[[ Record excerpts, beginning ]]
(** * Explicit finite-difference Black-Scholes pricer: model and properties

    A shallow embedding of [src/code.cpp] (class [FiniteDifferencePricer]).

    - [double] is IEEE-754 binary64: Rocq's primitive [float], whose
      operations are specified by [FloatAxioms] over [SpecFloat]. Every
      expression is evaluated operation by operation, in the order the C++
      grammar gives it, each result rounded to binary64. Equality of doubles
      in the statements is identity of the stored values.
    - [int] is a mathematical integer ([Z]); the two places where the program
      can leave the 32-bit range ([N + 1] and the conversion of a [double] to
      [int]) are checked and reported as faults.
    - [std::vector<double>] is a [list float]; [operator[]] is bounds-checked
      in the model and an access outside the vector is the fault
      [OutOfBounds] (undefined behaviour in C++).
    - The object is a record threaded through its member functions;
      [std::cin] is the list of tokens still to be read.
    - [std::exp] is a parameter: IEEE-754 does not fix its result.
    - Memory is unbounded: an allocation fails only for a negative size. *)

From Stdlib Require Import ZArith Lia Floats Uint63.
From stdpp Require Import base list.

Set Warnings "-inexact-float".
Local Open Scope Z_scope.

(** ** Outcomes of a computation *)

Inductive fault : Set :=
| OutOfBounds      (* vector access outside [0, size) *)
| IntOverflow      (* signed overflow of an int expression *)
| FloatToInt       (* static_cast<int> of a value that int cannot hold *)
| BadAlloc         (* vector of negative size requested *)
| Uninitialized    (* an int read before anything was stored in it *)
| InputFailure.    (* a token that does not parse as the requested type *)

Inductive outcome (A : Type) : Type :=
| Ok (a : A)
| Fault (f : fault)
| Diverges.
[[ Record excerpts, end ]]
[[ Record excerpts, beginning ]]
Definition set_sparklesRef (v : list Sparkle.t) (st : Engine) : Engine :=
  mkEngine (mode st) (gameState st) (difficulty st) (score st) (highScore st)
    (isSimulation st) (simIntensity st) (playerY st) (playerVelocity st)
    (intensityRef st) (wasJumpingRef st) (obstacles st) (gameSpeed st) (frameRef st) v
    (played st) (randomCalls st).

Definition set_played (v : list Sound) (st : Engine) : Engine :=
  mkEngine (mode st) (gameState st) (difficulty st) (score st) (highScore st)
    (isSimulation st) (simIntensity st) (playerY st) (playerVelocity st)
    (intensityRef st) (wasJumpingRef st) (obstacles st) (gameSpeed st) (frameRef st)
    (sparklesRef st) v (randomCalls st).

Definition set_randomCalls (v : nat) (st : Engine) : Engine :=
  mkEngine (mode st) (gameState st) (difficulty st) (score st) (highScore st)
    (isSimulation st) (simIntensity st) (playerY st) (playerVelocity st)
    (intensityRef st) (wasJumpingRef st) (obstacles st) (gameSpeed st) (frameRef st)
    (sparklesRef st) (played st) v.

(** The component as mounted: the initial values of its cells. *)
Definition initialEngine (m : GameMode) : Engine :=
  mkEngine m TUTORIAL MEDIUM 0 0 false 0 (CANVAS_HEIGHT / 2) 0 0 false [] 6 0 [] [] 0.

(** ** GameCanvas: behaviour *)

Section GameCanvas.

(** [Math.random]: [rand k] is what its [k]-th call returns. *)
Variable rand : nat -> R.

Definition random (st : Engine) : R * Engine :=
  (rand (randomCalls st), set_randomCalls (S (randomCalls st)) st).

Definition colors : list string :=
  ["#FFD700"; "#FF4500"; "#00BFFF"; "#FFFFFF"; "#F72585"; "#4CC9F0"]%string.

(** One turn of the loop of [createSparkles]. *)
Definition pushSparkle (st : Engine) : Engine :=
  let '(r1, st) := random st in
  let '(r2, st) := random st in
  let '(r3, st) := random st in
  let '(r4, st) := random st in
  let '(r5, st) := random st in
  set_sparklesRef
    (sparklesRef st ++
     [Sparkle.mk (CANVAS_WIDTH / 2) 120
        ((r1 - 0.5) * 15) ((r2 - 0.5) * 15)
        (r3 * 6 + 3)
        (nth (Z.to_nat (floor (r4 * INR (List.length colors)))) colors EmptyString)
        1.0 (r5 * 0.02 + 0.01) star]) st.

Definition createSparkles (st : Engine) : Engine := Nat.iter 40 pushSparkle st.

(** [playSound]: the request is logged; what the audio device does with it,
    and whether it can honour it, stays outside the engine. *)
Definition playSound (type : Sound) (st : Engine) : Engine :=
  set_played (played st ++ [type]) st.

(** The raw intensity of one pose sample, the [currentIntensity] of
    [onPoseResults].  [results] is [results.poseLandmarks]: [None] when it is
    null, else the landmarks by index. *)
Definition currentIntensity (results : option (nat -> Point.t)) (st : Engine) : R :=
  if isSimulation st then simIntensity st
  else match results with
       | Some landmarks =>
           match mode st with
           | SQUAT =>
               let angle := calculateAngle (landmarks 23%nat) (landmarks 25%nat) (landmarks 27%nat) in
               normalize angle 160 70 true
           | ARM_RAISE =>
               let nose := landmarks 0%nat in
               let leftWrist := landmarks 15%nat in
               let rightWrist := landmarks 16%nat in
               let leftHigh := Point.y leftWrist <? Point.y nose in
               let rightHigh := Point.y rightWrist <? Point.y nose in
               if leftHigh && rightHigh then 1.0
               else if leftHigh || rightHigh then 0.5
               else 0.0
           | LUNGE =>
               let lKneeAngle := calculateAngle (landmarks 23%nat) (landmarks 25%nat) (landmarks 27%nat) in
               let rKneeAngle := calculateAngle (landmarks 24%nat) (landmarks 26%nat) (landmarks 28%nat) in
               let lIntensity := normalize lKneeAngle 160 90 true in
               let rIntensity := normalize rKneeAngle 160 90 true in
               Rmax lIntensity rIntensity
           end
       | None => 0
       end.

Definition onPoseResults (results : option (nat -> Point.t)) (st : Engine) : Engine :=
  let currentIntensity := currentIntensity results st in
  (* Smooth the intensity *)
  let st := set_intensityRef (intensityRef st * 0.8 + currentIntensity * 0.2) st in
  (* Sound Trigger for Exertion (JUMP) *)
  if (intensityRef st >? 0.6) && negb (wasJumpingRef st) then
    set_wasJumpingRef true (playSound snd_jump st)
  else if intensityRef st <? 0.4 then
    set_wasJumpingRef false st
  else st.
[[ Record excerpts, end ]]
[[ Record excerpts, beginning ]]
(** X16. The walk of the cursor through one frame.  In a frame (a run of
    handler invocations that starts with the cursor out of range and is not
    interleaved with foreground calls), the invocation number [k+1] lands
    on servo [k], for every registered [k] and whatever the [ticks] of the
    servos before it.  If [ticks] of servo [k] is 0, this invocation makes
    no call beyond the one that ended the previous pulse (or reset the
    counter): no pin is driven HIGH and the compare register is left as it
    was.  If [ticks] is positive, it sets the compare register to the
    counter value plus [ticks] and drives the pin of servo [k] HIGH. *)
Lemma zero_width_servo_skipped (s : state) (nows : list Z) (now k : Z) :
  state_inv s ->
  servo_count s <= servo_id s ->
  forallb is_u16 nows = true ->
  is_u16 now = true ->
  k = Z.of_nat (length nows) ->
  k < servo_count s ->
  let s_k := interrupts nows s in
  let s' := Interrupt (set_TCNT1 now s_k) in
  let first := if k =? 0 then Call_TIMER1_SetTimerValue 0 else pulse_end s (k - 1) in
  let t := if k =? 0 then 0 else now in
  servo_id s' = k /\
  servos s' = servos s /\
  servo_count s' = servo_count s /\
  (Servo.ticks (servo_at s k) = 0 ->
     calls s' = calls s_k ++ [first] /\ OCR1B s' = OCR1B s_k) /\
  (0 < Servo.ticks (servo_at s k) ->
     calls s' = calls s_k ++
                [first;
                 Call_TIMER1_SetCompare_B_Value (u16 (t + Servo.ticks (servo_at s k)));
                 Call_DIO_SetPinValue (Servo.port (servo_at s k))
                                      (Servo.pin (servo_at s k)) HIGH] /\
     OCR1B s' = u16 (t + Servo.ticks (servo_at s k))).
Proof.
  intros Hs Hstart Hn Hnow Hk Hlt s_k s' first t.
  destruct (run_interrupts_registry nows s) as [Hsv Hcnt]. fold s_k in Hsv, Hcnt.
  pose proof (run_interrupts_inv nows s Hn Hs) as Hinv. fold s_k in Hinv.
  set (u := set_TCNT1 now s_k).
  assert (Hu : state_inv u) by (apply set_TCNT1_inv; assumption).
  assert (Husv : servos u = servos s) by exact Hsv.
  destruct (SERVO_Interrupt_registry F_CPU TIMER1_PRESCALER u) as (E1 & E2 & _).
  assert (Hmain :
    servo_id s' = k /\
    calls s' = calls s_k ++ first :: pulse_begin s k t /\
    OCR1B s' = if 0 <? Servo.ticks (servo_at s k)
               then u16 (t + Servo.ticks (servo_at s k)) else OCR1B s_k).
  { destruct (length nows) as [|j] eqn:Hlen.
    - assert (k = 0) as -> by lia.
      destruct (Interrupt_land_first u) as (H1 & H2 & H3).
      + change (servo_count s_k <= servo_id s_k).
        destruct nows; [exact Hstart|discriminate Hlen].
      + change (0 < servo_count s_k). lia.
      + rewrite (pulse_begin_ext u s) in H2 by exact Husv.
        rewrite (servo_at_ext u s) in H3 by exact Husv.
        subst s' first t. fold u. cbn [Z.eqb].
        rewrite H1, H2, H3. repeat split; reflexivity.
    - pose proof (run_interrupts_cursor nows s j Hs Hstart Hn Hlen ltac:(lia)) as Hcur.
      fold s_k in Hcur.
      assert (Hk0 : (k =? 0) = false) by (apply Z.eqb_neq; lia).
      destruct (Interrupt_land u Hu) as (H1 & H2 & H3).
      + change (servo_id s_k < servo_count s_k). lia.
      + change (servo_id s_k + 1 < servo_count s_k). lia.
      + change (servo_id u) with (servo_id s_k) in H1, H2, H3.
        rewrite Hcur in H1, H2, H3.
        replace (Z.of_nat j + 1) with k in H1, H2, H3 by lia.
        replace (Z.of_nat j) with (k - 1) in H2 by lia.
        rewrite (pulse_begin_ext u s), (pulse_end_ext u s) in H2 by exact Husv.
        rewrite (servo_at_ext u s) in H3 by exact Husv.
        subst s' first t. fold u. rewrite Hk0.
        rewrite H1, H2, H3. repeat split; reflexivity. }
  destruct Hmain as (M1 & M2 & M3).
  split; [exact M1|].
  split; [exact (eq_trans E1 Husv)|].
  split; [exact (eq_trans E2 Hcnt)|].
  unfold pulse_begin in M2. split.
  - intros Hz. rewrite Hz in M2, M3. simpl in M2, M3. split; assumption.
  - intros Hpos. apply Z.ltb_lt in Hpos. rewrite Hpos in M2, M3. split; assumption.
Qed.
[[ Record excerpts, end ]]
When the line with "fold s_k in Hcur." is reached in the data above, begin copying, and stop after the line with "rewrite Hcur in H1, H2, H3."; copy each line exactly, both ends included.

      fold s_k in Hcur.
      assert (Hk0 : (k =? 0) = false) by (apply Z.eqb_neq; lia).
      destruct (Interrupt_land u Hu) as (H1 & H2 & H3).
      + change (servo_id s_k < servo_count s_k). lia.
      + change (servo_id s_k + 1 < servo_count s_k). lia.
      + change (servo_id u) with (servo_id s_k) in H1, H2, H3.
        rewrite Hcur in H1, H2, H3.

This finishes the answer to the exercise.